- **Material provided**:
(* ===== verification/Prelude.v ===== *)
(** * CSMS: a verification library for a charging station management system

    The program under [src/] is the server of an operator of charging stations
    for electric vehicles, a modular monolith in Python over PostgreSQL.
    Chargers speak OCPP to it; drivers pay from a prepaid wallet. This library
    models the part of it that moves money, the events that decide how much, the
    power limits, the reservations, the conversation with the chargers, the
    accounts, the station catalogue and the checks operators rely on, and proves
    the properties operators and drivers count on.

    ** The parts and how they interact

    A charger reports connector states and meter readings. A session that has
    ended and whose cable has been unplugged is closed: an invoice is computed
    from the readings, from the occupation of the connector after charging and
    from the tariff versions in force on each local day; its total is debited on
    the driver's wallet through an append-only ledger. Wallets are filled by
    payment gateway callbacks and by administrators. Background workers recover
    sessions whose closure was missed, reconcile balances and mail
    notifications. The power engine splits a station's limit, which a schedule
    sets by date and minute, among sessions. A driver may reserve a connector;
    a worker tells the charger, and a no-show pays a fee from the wallet.

    A charger's calls pass through a dispatcher that stores every reply and
    repeats it when the call is repeated. The server's own calls (remote
    commands, power limits, configuration changes, reservations) go out at most
    once per request, and workers that die are taken over by a readback, not by
    sending again. An alert scan opens incidents for chargers that are silent or
    faulty, and a reconciliation run recomputes the invoices of a period.

    People reach all this through sessions opened by a login; every route
    declares a policy, and the routes of owners are offered again to operators,
    administrators and accountants with a scope of their own. Owners keep a
    catalogue of stations, chargers and connectors and open a station for
    charging; drivers search it. A person may ask to be forgotten: a review, a
    refund and a checkpointed executor lead there.

    ** Files

    Foundations:
    - [Prelude]: hint databases, list, sum and sorting lemmas, the state and
      exception monad [M] with its rules ([wp], [keeps], [bind_ok]).
    - [Clock]: instants, time zones, local dates. [Text]: Python's string
      operations, decimal and UUID texts.
    - [Store]: the tables as one record [Db], the exceptions [Exn], the monad
      [Tx] of the services, the settings and the tz database as the class
      [Deployment].

    Pure components:
    - [Money]: [billing/money.py], [billing/idle_fee.py].
    - [Bands]: [pricing/bands.py] and [stations/power_bands.py], one algorithm
      over the class [Band] with two instances.
    - [Allocation]: [stations/power_allocation_engine.py].
    - [Segmentation]: [billing/segmentation.py].
    - [MeterUnits]: [charging/meter_units.py], with Python's decimal arithmetic.
    - [WaterFilling]: [power/allocation.py].
    - [JsonText], [JsonTextSpec] and [Frames]: [ocpp/frames.py] over the JSON
      texts Python reads and writes.
    - [Access]: [identity/authorization.py], [policy_routing.py],
      [scoped_routes.py] and the checks of [dependencies.py].

    Services over the tables:
    - [AuditTrail]: [platform/audit/service.py].
    - [Wallet]: [wallet/service.py], [wallet/provisioning.py]. [WalletAdmin]:
      [wallet/reconciliation.py], [wallet/administration.py],
      [wallet/manual_topup.py]. [Topup]: [wallet/topup_webhook_service.py],
      [payments/contracts.py]. [Eligibility]: [wallet/eligibility.py].
    - [Pricing]: [pricing/service.py], [pricing/creation.py], the edit of
      [pricing/router.py].
    - [Invoicing] and [InvoiceSpec]: [billing/invoicing.py] and its contract.
    - [Notifications]: [driver_notifications/service.py]. [Delivery]:
      [driver_notifications/worker.py].
    - [Closure] and [ClosureScan]: [billing/closure.py], [lap_hoa_don].
    - [Occupation]: [charging/occupation.py]. [Monitoring]:
      [ocpp/monitoring.py], [stations/connector_status.py].
    - [Metering] and [MeteringSpec]: the samples, stops and recovery of
      [charging/service.py] and [charging/recovery.py].
    - [PowerSchedule]: [stations/power_schedule_service.py] and the write of
      its router. [PowerControl]: [power/service.py].
    - [Reservations]: [reservations/service.py], [fees.py], [policy.py] and
      [charging/driver_provisioning.py]. [ReservationWorker]:
      [reservations/worker.py]. [ReservationSpec]: the invariant, a small
      program logic and each operation's triple. [ReservationRuns]: the step
      relation and the theorems about every run.
    - [Sessions] and [SessionSpec]: [authorize] and [start_transaction] of
      [charging/service.py] with what they settle in [charging/driver.py].
      [Control] and [ControlSpec]: [ocpp/control.py] and the remote start of
      [charging/driver.py].
    - [Dispatcher]: [ocpp/dispatcher.py]. [ReplyFrame]: its handlers neither
      read nor write the stored replies. [DispatcherSpec]: the abstract machine
      it refines.
    - [PowerWorker] and [PowerWorkerSpec]: [power/worker.py] as a coroutine of
      transactions and exchanges, and the system of workers.
    - [Configuration] and [ConfigurationSpec]: [ocpp/configuration.py], its
      adapter, and the system of its workers.
    - [Accounting] and [AccountingSpec]: the run of [accounting/service.py].
    - [Alerts] and [AlertsSpec]: [alerts/service.py], [alerts/worker.py].
    - [Transport] and [TransportSpec]: [ocpp/connection_registry.py],
      [ocpp/transport.py], [ocpp/router.py]: sockets as shared objects, the
      registry, calls that wait for their reply.
    - [Identity] and [IdentitySpec]: [identity/service.py], [repository.py],
      [role_assignment.py], [admin_service.py] and their handlers; the abstract
      account machine they refine.
    - [Catalogue] and [CatalogueSpec]: [stations/repository.py], its routers
      and [operation_router.py]. [Discovery]: [stations/discovery.py] and its
      router.
    - [Privacy] and [PrivacySpec]: [privacy/service.py], [executor.py],
      [worker.py], the handlers, and the gates and stages of the migration
      [l170028a2026_privacy_execution.sql].

    Definitions keep the names of the source, including a leading underscore. A
    service function is a computation in [Tx], its guards in the order of the
    code; [begin_nested] is [savepoint], [except] is [try_except]. A record of a
    table has the columns the modelled code reads or writes.

    ** What the theorems show

    - Money: a posting keeps every balance equal to its ledger and is done once
      per reference, under interference by other transactions ([Wallet]); an
      order is credited exactly once however often the gateway calls
      ([Topup]); closing a session debits its invoice once or leaves the money
      alone, and repeating it never moves money ([Closure]); the recovery scan
      visits every open session and the queue never runs one twice
      ([ClosureScan]); reconciliation, repair and adjustment do precisely what
      they document ([WalletAdmin]).
    - Amounts: rounding, interpolation and the cut of a session conserve the
      metered energy and price each part by the band of its own local day; idle
      lines charge each started minute once; the invoice is their sum, and the
      estimate shown to the driver is that very sum ([Money], [Segmentation],
      [Invoicing], [InvoiceSpec], [Notifications]).
    - Tariffs: a schedule is accepted exactly when it tiles the day, and no
      sequence of edits reprices a past or present day ([Bands], [Pricing]).
    - Events: whatever order notifications arrive in, the occupation recorded
      can be invoiced and status notifications never fail ([Occupation],
      [Monitoring]); a notification is created once per event and two workers
      hold it only a lease apart ([Notifications], [Delivery]).
    - Power: the split respects the limit, is fair, pre-empts the newest
      sessions and no more than needed; with different minimums a served
      session can fall below its own ([Allocation]).
      Water filling ends and is the highest common level within the budget
      ([WaterFilling]); a saved schedule governs its days and no others
      ([PowerSchedule]); settings never overwrite what their author did not
      see ([PowerControl]).
    - Meters: stored readings never decrease unless the session is flagged, a
      stop leaves a record that can be invoiced or a review reason, decimal
      readings are stored exactly ([MeterUnits], [MeteringSpec]).
    - Reservations: a connector and a driver have at most one, a request is
      sent at most once, released ones stay released, and a no-show pays the
      agreed fee once ([ReservationRuns]). Two boundary cases in which the code
      departs from its intent are evaluated there.
    - Chargers: the dispatcher refines exactly-once processing with a memory of
      a week ([DispatcherSpec]); a start is turned away or leaves one open
      session and is accepted only for a valid card, a sufficient wallet and the
      holder of the reservation ([SessionSpec]); a command goes out once per
      request and gets a result by its deadline ([ControlSpec]).
    - Workers: however power workers, other transactions, crashes and replies
      interleave, the limits chargers may enforce stay within what the station
      has reserved ([PowerWorkerSpec]); a configuration change and its reset go
      out at most once and are called verified only after a readback showed the
      value ([ConfigurationSpec]).
    - Checks: a reconciliation run adds up, a session matches exactly when every
      check holds, and an invoice made by [Invoicing] and debited by its total
      always matches ([AccountingSpec]); a charger has one open incident at a
      time, and none is opened again before it recovered ([AlertsSpec]).
    - Wire: a frame without floats is read back as it was written, and every
      text decodes to a typed frame or a protocol error ([Frames]); a caller
      wakes at most once, with a reply that came in on its own socket under its
      own identifier ([TransportSpec]).
    - Accounts: guesses at a password are bounded, a revoked token never works
      again, an administrator remains, and every request is a step of the
      abstract account machine ([IdentitySpec]); the areas never widen what a
      request may see ([Access]).
    - Catalogue: codes stay unique and, once used, fixed; the time zone of a
      used station stays; owners never touch each other's stations; a station
      that opens has a connector, power and a tariff for every minute
      ([CatalogueSpec]); a search is a substring test and the alternatives
      offered can be booked ([Discovery]).
    - Privacy: the refund before an erasure is exact and made once, the gates of
      the database and the page agree, nothing is erased but behind the gates,
      and every pass ends ([PrivacySpec]).
    - The audit log holds no personal data ([AuditTrail]).

    ** Bounds, fuel and integers

    Amounts are unbounded [Z] with the range checks of the code ([MIN_VND],
    [MAX_VND]) and of the columns written out. Energies are integers of
    micro-watt-hours, the resolution of [Numeric(24,6)]; instants are
    microseconds. [preempt] and [distribute] take the number of sessions as fuel
    and each round removes one; [idle_loop] takes the number of minutes to
    charge and each round uses at least one; the recovery scan is proved to
    return for every fuel above the number of open sessions, and water filling
    for every fuel above the number of demands; the executor of erasures is
    proved to return with fuel 3, the number of its stages. The JSON reader
    takes the nesting depth the interpreter allows. The other loops are
    structural.

    Concurrency is modelled where the code handles it: the interference inside
    [ghi_so_cai_under], the two transactions of a delivery, the closure queue,
    the saves of power settings, reservations with their commands on the wire,
    the power and configuration workers (any number of them, interleaved at
    every transaction and every exchange, dying anywhere), the alert scan with
    its mail workers, the sockets with their calls, and the commits of others
    between the check and the insert of a charger's code ([others] in
    [Catalogue]).
    Row locks and advisory locks otherwise make transactions atomic steps.

    ** Parameters

    Code that is not under [src/] is an argument: SHA-256 ([tag_hash], [digest],
    [sha256]), [uuid5], the reader of ISO dates, what Pydantic makes of a
    charger's payload ([Schemas]), the set of live sockets ([Registry]), what a
    call on a socket came to ([Net]), whether an advisory lock was obtained and
    whether an SMTP conversation failed, the text Python gives a float, whether
    the database or a send fails under a socket, the names of the zone database
    and the digest of a creation request. Settings and the tz database are the
    class [Deployment]; Argon2 and the hash of a token are the class [AuthEnv],
    with the token drawn and the hash of a new password as arguments. The SQL
    statements that move a person's rows to an anonymous subject are the
    argument [redact] of the executor.

    ** Not modelled

    The read-only pages and CSV exports of reporting, accounting, monitoring and
    billing, whose queries only present what the modelled operations stored;
    station photos and the gateways' clients, which are input and output; the
    loops that repeat a modelled step after a sleep; SMTP itself, the user
    interface, the other migrations, the scripts and the simulator. *)

From stdpp Require Export prelude gmap strings list sorting.
From Stdlib Require Export ZArith Lia.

- **Work to be completed**: Copy, please, exactly the lines that start at the first line of the data and end at the line containing "A charger reports", both kept and no others.

- **Task solution**:
(* ===== verification/Prelude.v ===== *)
(** * CSMS: a verification library for a charging station management system

    The program under [src/] is the server of an operator of charging stations
    for electric vehicles, a modular monolith in Python over PostgreSQL.
    Chargers speak OCPP to it; drivers pay from a prepaid wallet. This library
    models the part of it that moves money, the events that decide how much, the
    power limits, the reservations, the conversation with the chargers, the
    accounts, the station catalogue and the checks operators rely on, and proves
    the properties operators and drivers count on.

    ** The parts and how they interact

    A charger reports connector states and meter readings. A session that has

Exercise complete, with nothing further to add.